• Task directions:
Starting at the line that holds "ErrEnvelopeShape; Err ErrUnmarshal].", copy every line exactly through the end of the data, and no others.
┄┄┄┄┄┄┄┄┄┄
(* ===== verification/SnapshotText.v ===== *)
(** * Reading a replication envelope (snapshot/serialize.go: Unmarshal)

    [json.Unmarshal] into the [Envelope] struct: keys match their fields without
    regard to case and are decoded in document order, a repeated key into the value
    the earlier one left. [uuid_text] is [uuid.UUID.UnmarshalText] of the google/uuid
    package, and [float_text] the float64 nearest to a decimal text. A time is read from
    the string's value; the library reads it between the quotes, so the two agree on
    strings written without escapes, the only ones [Marshal] writes for a time. *)

From S2P Require Import Prelude GoStrings Json JsonText Scrub RProxy Model Timestamp GoTime Identity Sha256 Snapshot.
From stdpp Require Import options.

Section unmarshal.
Context (uuid_text : string -> option uuid).
Context (float_text : string -> option string).

(** One field of a struct, its matching keys in document order. *)
Definition member {A} (m : gomap) (name : string) (dec : decoder A) (cur : A) : option A :=
  foldl (fun acc f => a ← acc; if foldName f.1 =? foldName name then dec f.2 a else Some a) (Some cur) m.

(** The digits of a number token; longer ones are kept as text by [read_number]. *)
Definition number_token (v : json) : option Z :=
  match v with
  | JNum z => Some z
  | JFloat t =>
      match t with
      | String c d => if ascii_eqb c "-" then if negb (d =? "") && sall is_digit d then Some (- dec_value 0 d)%Z else None
                      else if sall is_digit t then Some (dec_value 0 t) else None
      | EmptyString => None
      end
  | _ => None
  end.
(** [-0] is not an unsigned number. *)
Definition dec_uint (w : Z) : decoder Z := fun v cur =>
  match v with
  | JNull => Some cur
  | _ => z ← number_token v;
         if (0 <=? z)%Z && (z <? 2 ^ w)%Z && negb (bool_decide (v = JFloat "-0")) then Some z else None
  end.
Definition dec_int64 : decoder Z := fun v cur =>
  match v with
  | JNull => Some cur
  | _ => z ← number_token v; if (- 2 ^ 63 <=? z)%Z && (z <? 2 ^ 63)%Z then Some z else None
  end.
Definition dec_uuid : decoder uuid := fun v cur =>
  match v with JNull => Some cur | JStr s => uuid_text s | _ => None end.
Definition dec_time : decoder instant := fun v cur =>
  match v with JNull => Some cur | JStr s => time_Parse s | _ => None end.
Definition dec_any : decoder json := fun v _ => decode_numbers float_text (last_wins v).
(** A slice field: null is the nil slice. *)
Definition dec_list {A} (zero : A) (dec : decoder A) : decoder (option (list A)) := fun v _ =>
  match v with JNull => Some None | JArr l => l' ← mapM (fun x => dec x zero) l; Some (Some l') | _ => None end.

Definition dec_ingress : decoder Ingress := dec_struct (fun m cur =>
  v4 ← member m "ipv4" dec_string (IPv4 cur);
  v6 ← member m "ipv6" dec_string (IPv6 cur);
  Some (mkIngress v4 v6)).
Definition dec_secret : decoder ReplicatedSecret := dec_struct (fun m cur =>
  id ← member m "id" dec_uuid (RSID cur);
  purpose ← member m "purpose" dec_string (Purpose cur);
  envelope ← member m "envelope" dec_string (EnvelopeText cur);
  digest ← member m "digest" dec_string (Digest cur);
  Some (mkSecret id purpose envelope digest)).
Definition dec_owner : decoder ReplicatedOwner := dec_struct (fun m cur =>
  id ← member m "userId" dec_uuid (UserID cur);
  name ← member m "username" dec_string (OwnerName cur);
  hash ← member m "passwordHash" dec_string (PasswordHash cur);
  role ← member m "role" dec_string (OwnerRole cur);
  Some (mkOwner id name hash role)).
Definition zero_secret : ReplicatedSecret := mkSecret uuid_Nil "" "" "".
Definition zero_owner : ReplicatedOwner := mkOwner uuid_Nil "" "" "".
Definition dec_replicated : decoder ReplicatedFields := dec_struct (fun m cur =>
  configuration ← member m "configuration" dec_any (Configuration cur);
  secrets ← member m "secrets" (dec_list zero_secret dec_secret) (Secrets cur);
  owners ← member m "owners" (dec_list zero_owner dec_owner) (Owners cur);
  Some (mkReplicated configuration secrets owners)).
Definition dec_nodelocal : decoder NodeLocalFields := dec_struct (fun m cur =>
  ingress ← member m "ingress" dec_ingress (NLIngress cur);
  node ← member m "nodeId" dec_string (NodeID cur);
  role ← member m "role" dec_string (Role cur);
  generation ← member m "leadershipGeneration" (dec_uint 64) (NLGeneration cur);
  key ← member m "clusterKeyRef" (dec_ptr uuid_Nil dec_uuid) (ClusterKeyRef cur);
  Some (mkNodeLocal ingress node role generation key)).
Definition dec_transient : decoder TransientFields := dec_struct (fun m cur =>
  snapshot ← member m "snapshotVersion" (dec_uint 32) (SnapshotVersion cur);
  replication ← member m "replicationVersion" (dec_uint 32) (ReplicationVersion cur);
  source ← member m "sourcePrimaryId" dec_uuid (SourcePrimaryID cur);
  generation ← member m "leadershipGeneration" (dec_uint 64) (TGeneration cur);
  captured ← member m "capturedAt" dec_time (CapturedAt cur);
  Some (mkTransient snapshot replication source generation captured)).
Definition zero_envelope : Envelope :=
  mkEnvelope (mkTransient 0 0 uuid_Nil 0 zero_instant) (mkNodeLocal (mkIngress "" "") "" "" 0 None)
    (mkReplicated JNull None None) "" 0.
Definition dec_envelope : decoder Envelope := dec_struct (fun m cur =>
  transient ← member m "transient" dec_transient (Transient cur);
  nodelocal ← member m "nodeLocal" dec_nodelocal (NodeLocal cur);
  replicated ← member m "replicated" dec_replicated (Replicated cur);
  hash ← member m "contentHash" dec_string (ContentHash cur);
  version ← member m "hashVersion" dec_int64 (HashVersion cur);
  Some (mkEnvelope transient nodelocal replicated hash version)).

Inductive unmarshal_error : Type := ErrUnmarshal | ErrEnvelopeShape.
Definition Unmarshal (data : string) : result unmarshal_error Envelope :=
  match json_decode data with
  | None => Err ErrUnmarshal
  | Some v =>
      match dec_envelope v zero_envelope with
      | None => Err ErrUnmarshal
      | Some env =>
          if (SnapshotVersion (Transient env) =? 0)%Z && bool_decide (Configuration (Replicated env) = JNull)
          then Err ErrEnvelopeShape else Ok env
      end
  end.
End unmarshal.

(** An ISO-like stub of the two library parsers on the texts of the example. *)
Example unmarshal_example :
  Unmarshal Some Some
    ("{" +:+ q "transient" +:+ ":{" +:+ q "snapshotVersion" +:+ ":1," +:+ q "leadershipGeneration" +:+ ":18446744073709551615},"
     +:+ q "Replicated" +:+ ":{" +:+ q "configuration" +:+ ":{}," +:+ q "secrets" +:+ ":[]}," +:+ q "contentHash" +:+ ":" +:+ q "h" +:+ "}")
  = Ok (mkEnvelope (mkTransient 1 0 uuid_Nil (2 ^ 64 - 1) zero_instant) (mkNodeLocal (mkIngress "" "") "" "" 0 None)
          (mkReplicated (JObj []) (Some []) None) "h" 0).
Proof. by vm_compute. Qed.
Example unmarshal_shapes :
  map (Unmarshal Some Some)
    ["{}"; "[]"; "null"; "{" +:+ q "transient" +:+ ":{" +:+ q "snapshotVersion" +:+ ":1.0}}"]
  = [Err ErrEnvelopeShape; Err ErrUnmarshal; Err ErrEnvelopeShape; Err ErrUnmarshal].
Proof. by vm_compute. Qed.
┄┄┄┄┄┄┄┄┄┄
• Solution to this problem:
  = [Err ErrEnvelopeShape; Err ErrUnmarshal; Err ErrEnvelopeShape; Err ErrUnmarshal].
Proof. by vm_compute. Qed.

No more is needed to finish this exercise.